I have a situation where I need to register queues dynamically in a run-time to a SimpleMessageListenerContainer . The problem I am experiencing is a deadlock that happens because of this:

Thread: [52] Thread1 wants the lock java.lang.Object@5537e0df
org.springframework.amqp.rabbit.connection.CachingConnectionFactory.getDeferredCloseExecutor(CachingConnectionFactory.java:907)
org.springframework.amqp.rabbit.listener.SimpleMessageListenerContainer.restart(SimpleMessageListenerContainer.java:739)

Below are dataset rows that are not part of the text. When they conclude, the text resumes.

Lemma repGreedy_indep (s : str) :
  forall lo hi i i',
    Re.repGreedy c k lo hi i s = None <-> Re.repGreedy c k' lo hi i' s = None.
Proof.
  induction s as [|x s IH]; intros lo hi i i'; simpl.
  - destruct lo; [apply same | tauto].
  - assert (Stop : match lo with O => k i (x :: s) | S _ => None end = None <->
                   match lo with O => k' i' (x :: s) | S _ => None end = None)
      by (destruct lo; [apply same | tauto]).
    destruct (c x && Re.canTake hi); [|exact Stop].
    specialize (IH (pred lo) (Re.lessOne hi) (S i) (S i')).
    destruct (Re.repGreedy c k (pred lo) (Re.lessOne hi) (S i) s),
             (Re.repGreedy c k' (pred lo) (Re.lessOne hi) (S i') s).
    + split; discriminate.
    + exfalso. destruct IH as [_ H]. specialize (H eq_refl). discriminate.
    + exfalso. destruct IH as [H _]. specialize (H eq_refl). discriminate.
    + exact Stop.
Qed.

Lemma repLazy_indep (s : str) :
  forall lo hi i i',
    Re.repLazy c k lo hi i s = None <-> Re.repLazy c k' lo hi i' s = None.
Proof.
  induction s as [|x s IH]; intros lo hi i i'; simpl.
  - destruct lo; [|tauto].
    pose proof (same i i' []) as S.
    destruct (k i []), (k' i' []).
    + split; discriminate.
    + exfalso. destruct S as [_ H]. specialize (H eq_refl). discriminate.
    + exfalso. destruct S as [H _]. specialize (H eq_refl). discriminate.
    + tauto.
  - assert (More : (if c x && Re.canTake hi
                    then Re.repLazy c k (pred lo) (Re.lessOne hi) (S i) s
                    else None) = None <->
                   (if c x && Re.canTake hi
                    then Re.repLazy c k' (pred lo) (Re.lessOne hi) (S i') s
                    else None) = None)
      by (destruct (c x && Re.canTake hi); [apply IH | tauto]).
    destruct lo; [|exact More].
    pose proof (same i i' (x :: s)) as S.
    destruct (k i (x :: s)), (k' i' (x :: s)).
    + split; discriminate.
    + exfalso. destruct S as [_ H]. specialize (H eq_refl). discriminate.
    + exfalso. destruct S as [H _]. specialize (H eq_refl). discriminate.
    + exact More.
Qed.
End QuantifierSplits.

Lemma lookup_cons_defined (n n' : nat) (v : str) (cs : Re.caps) :
  (n = n' \/ Re.lookup n cs <> None) -> Re.lookup n ((n', v) :: cs) <> None.
Proof.
  simpl. destruct (n =? n')%nat eqn:E.
  - discriminate.
  - apply Nat.eqb_neq in E. intros [H|H]; [contradiction | exact H].
Qed.

(** A result of [run] is a result of its continuation on a suffix of
    the input; the captures keep what was recorded and add what the
    pattern records, and are untouched when the pattern has none. *)
Lemma run_split (r : Re.regex) :
  forall R (k : Re.caps -> nat -> str -> option R) cs i s res,
    Re.run r k cs i s = Some res ->
    exists cs' s1 s2,
      s = s1 ++ s2 /\ k cs' (length s1 + i)%nat s2 = Some res
      /\ (forall n, Re.lookup n cs <> None \/ sets r n = true ->
                    Re.lookup n cs' <> None)
      /\ (plain r = true -> cs' = cs).
Proof.
  assert (Keep : forall (cs : Re.caps) n,
             Re.lookup n cs <> None \/ false = true -> Re.lookup n cs <> None)
    by (intros cs n [H|H]; [exact H | discriminate]).
  induction r as [|c|a IHa b IHb|a IHa b IHb|g lo hi c|n' a IHa| | |a IHa];
    intros R k cs i s res H; simpl in H.
  - exists cs, [], s. auto.
  - destruct s as [|x s]; [discriminate|]. destruct (c x); [|discriminate].
    exists cs, [x], s. simpl. auto.
  - apply IHa in H as (cs1 & s1 & s2 & -> & H & M1 & P1).
    apply IHb in H as (cs2 & t1 & t2 & -> & H & M2 & P2).
    exists cs2, (s1 ++ t1), t2. rewrite <- app_assoc. split; [reflexivity|].
    rewrite length_app.
    replace (length s1 + length t1 + i)%nat
      with (length t1 + (length s1 + i))%nat by lia.
    split; [exact H|]. split.
    + intros n [Hn|Hn].
      * apply M2. left. apply M1. now left.
      * simpl in Hn. apply orb_true_iff in Hn as [Hn|Hn].
        -- apply M2. left. apply M1. now right.
        -- apply M2. now right.
    + simpl. intros P. apply andb_true_iff in P as [Pa Pb].
      rewrite P2, P1; auto.
  - destruct (Re.run a k cs i s) eqn:E.
    + injection H as <-. apply IHa in E as (cs1 & s1 & s2 & -> & E & M1 & P1).
      exists cs1, s1, s2. split; [reflexivity|]. split; [exact E|]. split.
      * intros n [Hn|Hn]; [apply M1; now left|].
        simpl in Hn. apply andb_true_iff in Hn as [Hn _]. apply M1. now right.
      * simpl. intros P. apply andb_true_iff in P as [Pa _]. auto.
    + apply IHb in H as (cs1 & s1 & s2 & -> & H & M1 & P1).
      exists cs1, s1, s2. split; [reflexivity|]. split; [exact H|]. split.
      * intros n [Hn|Hn]; [apply M1; now left|].
        simpl in Hn. apply andb_true_iff in Hn as [_ Hn]. apply M1. now right.
      * simpl. intros P. apply andb_true_iff in P as [_ Pb]. auto.
  - destruct g.
    + apply repGreedy_split in H as (s1 & s2 & -> & H).
      exists cs, s1, s2. auto.
    + apply repLazy_split in H as (s1 & s2 & -> & H & _).
      exists cs, s1, s2. auto.
  - apply IHa in H as (cs1 & s1 & s2 & -> & H & M1 & _).
    eexists _, s1, s2. split; [reflexivity|]. split; [exact H|].
    split; [|discriminate].
    intros n Hn. apply lookup_cons_defined.
    destruct Hn as [Hn|Hn].
    + right. apply M1. now left.
    + simpl in Hn. apply orb_true_iff in Hn as [Hn|Hn].
      * left. now apply Nat.eqb_eq.
      * right. apply M1. now right.
  - destruct (i =? 0)%nat; [|discriminate].
    exists cs, [], s. split; [reflexivity|]. split; [exact H|].
    split; [apply Keep | discriminate].
  - destruct s; [|discriminate]. exists cs, [], []. auto.
  - destruct (Re.run a (fun cs' _ _ => Some cs') cs i s) as [cs1|] eqn:E;
      [|discriminate].
    apply IHa in E as (cs2 & s1 & s2 & _ & E & M & P).
    injection E as ->.
    exists cs1, [], s. auto.
Qed.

Thread: [183] Thread2 wants the lock java.lang.Object@556fa9d6
org.springframework.amqp.rabbit.listener.SimpleMessageListenerContainer.queuesChanged(SimpleMessageListenerContainer.java:689)
org.springframework.amqp.rabbit.connection.CachingConnectionFactory.createConnection(CachingConnectionFactory.java:634)
org.springframework.amqp.rabbit.connection.CachingConnectionFactory.createBareChannel(CachingConnectionFactory.java:578)

在此处输入图片说明

and this is the code that is problematic - here I try to setup client queues in onCreate callback in connectionListener .

connectionFactory
        .addConnectionListener(
            new ConnectionListener() {
              @Override
              public void onCreate(Connection connection) {
                setupClientQueues(); ----> will call container.setQueueNames which will result in calling queuesChanged
              }

              @Override
              public void onClose(Connection connection) {
                // nothing to do
              }
            });

Is there some standard (proper) way to easily register and create queues dynamically without causing this deadlock?

UPDATE

This is how I handle it now, after Garry suggestion:

  @Bean
  public SmartLifecycle containerQueueSetter(){
    return new SmartLifecycle(){
      private boolean running;

      @Override
      public int getPhase() {
        return 0;
      }

      @Override
      public void start() {
        //CREATE QUEUES HERE - since I create and register them as beans,
        //it will work even when rabbit is reconnected
        //REGISTER QUEUES TO SIMPLE_MESSAGE_LISTENER_CONTAINER
        running = true;
      }

      @Override
      public void stop() {
        log.info("Stopping dynamic queue registerer.");
        running = false;
      }

      @Override
      public boolean isRunning() {
        return running;
      }

      @Override
      public boolean isAutoStartup() {
        return true;
      }

      @Override
      public void stop(Runnable callback) {
        stop();
        callback.run();
      }
    };
  }

It's better to implement SmartLifecycle and do the setup in start() .

The listener container default phase is Integer.MAX_VALUE so the containers are amongst the last things started by the application context.

Put your SmartLifecycle in an earlier phase (eg 0) so the containers will be set up before starting.